[RECORDS FOR THIS TASK Boundary: Start]

(* ===== verification/DownloadHost.v ===== *)
(** A host that sends the data stage of a control request.

    [DownloadHost] describes it: packets of a fixed size, each of which arrives some
    time after the bank of the control endpoint was released, and then the status
    stage.  The lemmas are the endpoint functions in terms of this view. *)

From Stdlib Require Import ZArith Lia.
From stdpp Require Import base tactics list numbers.
From S2P Require Import Prelude Posix Avr Endpoint Device BulkHost.

Local Open Scope Z_scope.

(** The bytes of the data stage that were not read, and how many of them are in the
    bank of the endpoint. *)
Record stage : Type := mk_stage { st_left : list Z; st_bank : nat }.

(** The next packet. *)
Definition next_stage (size : nat) (d : stage) : stage :=
  let left := drop (st_bank d) (st_left d) in
  mk_stage left (Nat.min size (length left)).

(** [dl_wait] is how many more looks at UEINTX the host keeps the device waiting. *)
Class DownloadHost (H : Type) `{Hardware H} (size patience : nat) : Type := {
  dl_stage : H -> stage;
  dl_wait : H -> nat;
  dl_patience : forall h, (dl_wait h <= patience)%nat;
  dl_attached : forall h, (rd USB_DeviceState h).1 <> DEVICE_STATE_Unattached;
  dl_read : forall r h, r <> UEDATX -> dl_stage (rd r h).2 = dl_stage h;
  dl_same_wait : forall r h, r <> UEINTX -> dl_wait (rd r h).2 = dl_wait h;
  dl_look : forall h, dl_wait (rd UEINTX h).2 = pred (dl_wait h);
  dl_received : forall h, st_bank (dl_stage h) <> 0%nat -> Z.testbit (rd UEINTX h).1 RXOUTI = (dl_wait h =? 0)%nat;
  dl_ready : forall h, dl_stage h = mk_stage [] 0 -> Z.testbit (rd UEINTX h).1 TXINI = (dl_wait h =? 0)%nat;
  dl_count : forall h, dl_wait h = 0%nat -> (rd UEBCLX h).1 = Z.of_nat (st_bank (dl_stage h));
  dl_get : forall h x rest n, dl_wait h = 0%nat -> dl_stage h = mk_stage (x :: rest) (S n) ->
    (rd UEDATX h).1 = x /\ dl_stage (rd UEDATX h).2 = mk_stage rest n;
  dl_other : forall r v h, r <> UEINTX -> dl_stage (wr r v h) = dl_stage h /\ dl_wait (wr r v h) = dl_wait h;
  dl_next : forall h v, Z.testbit v RXOUTI = false \/ st_bank (dl_stage h) = 0%nat /\ Z.testbit v RXSTPI = false ->
    dl_stage (wr UEINTX v h) = next_stage size (dl_stage h) }.

Section host.
Context {H A : Type} `{HW : Hardware H} {size patience : nat} `{DH : !DownloadHost H size patience}.
Context (c : core) (fuel : nat) (Hfuel : (patience < fuel)%nat).
Implicit Types s : usb H A.

Definition at_stage (d : stage) (a : A) s : Prop := dl_stage (hw s) = d /\ app s = a /\ lib s = c.
Definition arrived (d : stage) (a : A) s : Prop := at_stage d a s /\ dl_wait (hw s) = 0%nat.

Lemma wp_look r d a (Q : Z -> usb H A -> Prop) E s :
  r <> UEDATX -> arrived d a s -> (forall s', arrived d a s' -> Q (rd r (hw s)).1 s') -> wp (read_reg r) Q E s.
Proof.
  intros Hr [[Hd Ha] Hw] HQ. apply wp_read_reg, HQ. split; [split; [|done]|]; cbn; [by rewrite dl_read|].
  destruct (decide (r = UEINTX)) as [->|]; [by rewrite dl_look, Hw|by rewrite dl_same_wait].
Qed.

Lemma wp_take x l n a (Q : Z -> usb H A -> Prop) E s :
  arrived (mk_stage (x :: l) (S n)) a s -> (forall s', arrived (mk_stage l n) a s' -> Q x s') -> wp Endpoint_Read_8 Q E s.
Proof.
  intros [[Hd Ha] Hw] HQ. apply wp_read_reg. destruct (dl_get (hw s) x l n Hw Hd) as [-> G]. apply HQ.
  split; [split; [done|done]|]. cbn. by rewrite dl_same_wait.
Qed.

Lemma wp_on_stage f d a (Q : unit -> usb H A -> Prop) E s :
  arrived d a s -> (forall s', arrived d (f a) s' -> Q tt s') -> wp (set_mem (on_app f)) Q E s.
Proof. intros [[Hd [Ha Hc]] Hw] HQ. apply HQ. split; [split_and!; [done| |done]|done]. cbn. by rewrite Ha. Qed.

Lemma wp_get_stage {B} (f : A -> B) d a (Q : B -> usb H A -> Prop) E s :
  arrived d a s -> Q (f a) s -> wp (get_mem (fun s => f (app s))) Q E s.
Proof. intros [[_ [<- _]] _] HQ. exact HQ. Qed.

Lemma wp_get_waiting {B} (f : A -> B) d a (Q : B -> usb H A -> Prop) E s : at_stage d a s -> Q (f a) s -> wp (get_mem (fun s => f (app s))) Q E s.
Proof. intros [_ [<- _]] HQ. exact HQ. Qed.

(** A wait for a flag that the host sets in its time. *)
Lemma wp_wait stop bit d a (Q : bool -> usb H A -> Prop) E : stop = is_unattached \/ stop = never -> forall k s,
  (forall h, dl_stage h = d -> Z.testbit (rd UEINTX h).1 bit = (dl_wait h =? 0)%nat) -> (dl_wait (hw s) < k)%nat -> at_stage d a s ->
  (forall s', arrived d a s' -> Q true s') -> wp (wait_until k (bit_of UEINTX bit) stop) Q E s.
Proof.
  intros Hstop. induction k as [|k IH]; intros s Hbit Hk [Hd Ha] HQ; [lia|]. cbn [wait_until]. unfold bit_of at 1. apply wp_bind, wp_bind, wp_read_reg, wp_ret.
  rewrite Hbit by done. destruct (dl_wait (hw s)) as [|n] eqn:Ew; cbn [Nat.eqb].
  - apply wp_ret, HQ. split; [split; [|done]|]; cbn; [by rewrite dl_read|by rewrite dl_look, Ew].
  - apply wp_bind. destruct Hstop as [-> | ->].
    + unfold is_unattached at 1. apply wp_bind, wp_read_reg, wp_ret. rewrite (proj2 (Z.eqb_neq _ _)) by apply dl_attached.
      apply IH; [done| | |done]; cbn; [rewrite dl_same_wait, dl_look by done; lia|]. split; [|done]. cbn. by rewrite !dl_read.
    + apply wp_ret, IH; [done| | |done]; cbn; [rewrite dl_look; lia|]. split; [|done]. cbn. by rewrite dl_read.
Qed.

(** Releasing the bank. *)
Lemma wp_next m d a (Q : unit -> usb H A -> Prop) E s :
  Z.testbit m RXOUTI = true \/ Z.testbit m RXSTPI = true /\ st_bank d = 0%nat -> arrived d a s ->
  (forall s', at_stage (next_stage size d) a s' -> Q tt s') -> wp (clear_bits UEINTX m) Q E s.
Proof.
  intros Hm Hs HQ. unfold clear_bits. eapply wp_bind, wp_look; [done..|]. intros s1 [[D1 A1] W1]. apply wp_write_reg, HQ.
  split; [|done]. cbn. rewrite dl_next; [by rewrite D1|]. rewrite D1.
  destruct Hm as [Hm|[Hm Hn]]; [left|right; split; [done|]]; by apply cleared_bits.
Qed.

Lemma wp_await_packet stop d a (Q : bool -> usb H A -> Prop) E s : stop = is_unattached \/ stop = never ->
  st_bank d <> 0%nat -> at_stage d a s -> (forall s', arrived d a s' -> Q true s') ->
  wp (wait_until fuel Endpoint_IsOUTReceived stop) Q E s.
Proof.
  intros Hstop Hn Hs HQ. apply (wp_wait stop RXOUTI d a); [done| |pose proof (dl_patience (hw s)); lia|done|done].
  intros h <-. by apply dl_received.
Qed.

Lemma next_stage_empty l : next_stage size (mk_stage l 0) = mk_stage l (Nat.min size (length l)).
Proof. done. Qed.
End host.

(** A simulated host: packets of any size, two looks before each packet. *)
Record sim_dl (size : nat) : Type := mk_sim_dl { sd_stage : stage; sd_wait : nat }.
Arguments sd_stage {size} _.
Arguments sd_wait {size} _.

Definition sim_dl_wait {size} (h : sim_dl size) : nat := Nat.min 2 (sd_wait h).

#[export] Instance sim_dl_hardware size : Hardware (sim_dl size) := {
  rd r h :=
    match r with
    | UEINTX => (if (sim_dl_wait h =? 0)%nat then Z.lor (2 ^ RXOUTI) (2 ^ TXINI) else 0, mk_sim_dl size (sd_stage h) (pred (sim_dl_wait h)))
    | UEBCLX => (Z.of_nat (st_bank (sd_stage h)), h)
    | UEDATX =>
        match st_left (sd_stage h) with
        | x :: rest => (x, mk_sim_dl size (mk_stage rest (pred (st_bank (sd_stage h)))) (sd_wait h))
        | [] => (0, h)
        end
    | USB_DeviceState => (DEVICE_STATE_Configured, h)
    | _ => (0, h)
    end;
  wr r v h :=
    match r with
    | UEINTX =>
        if negb (Z.testbit v RXOUTI) || (st_bank (sd_stage h) =? 0)%nat && negb (Z.testbit v RXSTPI)
        then mk_sim_dl size (next_stage size (sd_stage h)) 2 else h
    | _ => h
    end }.

#[export] Instance sim_dl_host size : DownloadHost (sim_dl size) size 2.
Proof.
  refine {| dl_stage := sd_stage; dl_wait := sim_dl_wait |}.
  - intros h. unfold sim_dl_wait. lia.
  - done.
  - intros [] h Hr; done.
  - intros [] h Hr; try done. cbn. by destruct (st_left (sd_stage h)).
  - intros h. unfold sim_dl_wait. cbn -[Nat.min]. unfold sim_dl_wait. lia.
  - intros h _. cbn -[Nat.min]. by destruct (sim_dl_wait h).
  - intros h _. cbn -[Nat.min]. by destruct (sim_dl_wait h).
  - done.
  - intros [d w] x rest n _ Hd. cbn in *. by subst d.
  - intros [] v h Hr; done.
  - intros h v Hv. cbn -[Z.testbit RXOUTI RXSTPI next_stage]. destruct Hv as [->|[Hb ->]]; [done|].
    rewrite (proj2 (Nat.eqb_eq _ _) Hb). by rewrite orb_true_r.
Defined.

[RECORDS FOR THIS TASK Boundary: End]

The records above should be printed exactly, please, from the first line through the line containing "this view. *)", with both ends kept and nothing past it.

(* ===== verification/DownloadHost.v ===== *)
(** A host that sends the data stage of a control request.

    [DownloadHost] describes it: packets of a fixed size, each of which arrives some
    time after the bank of the control endpoint was released, and then the status
    stage.  The lemmas are the endpoint functions in terms of this view. *)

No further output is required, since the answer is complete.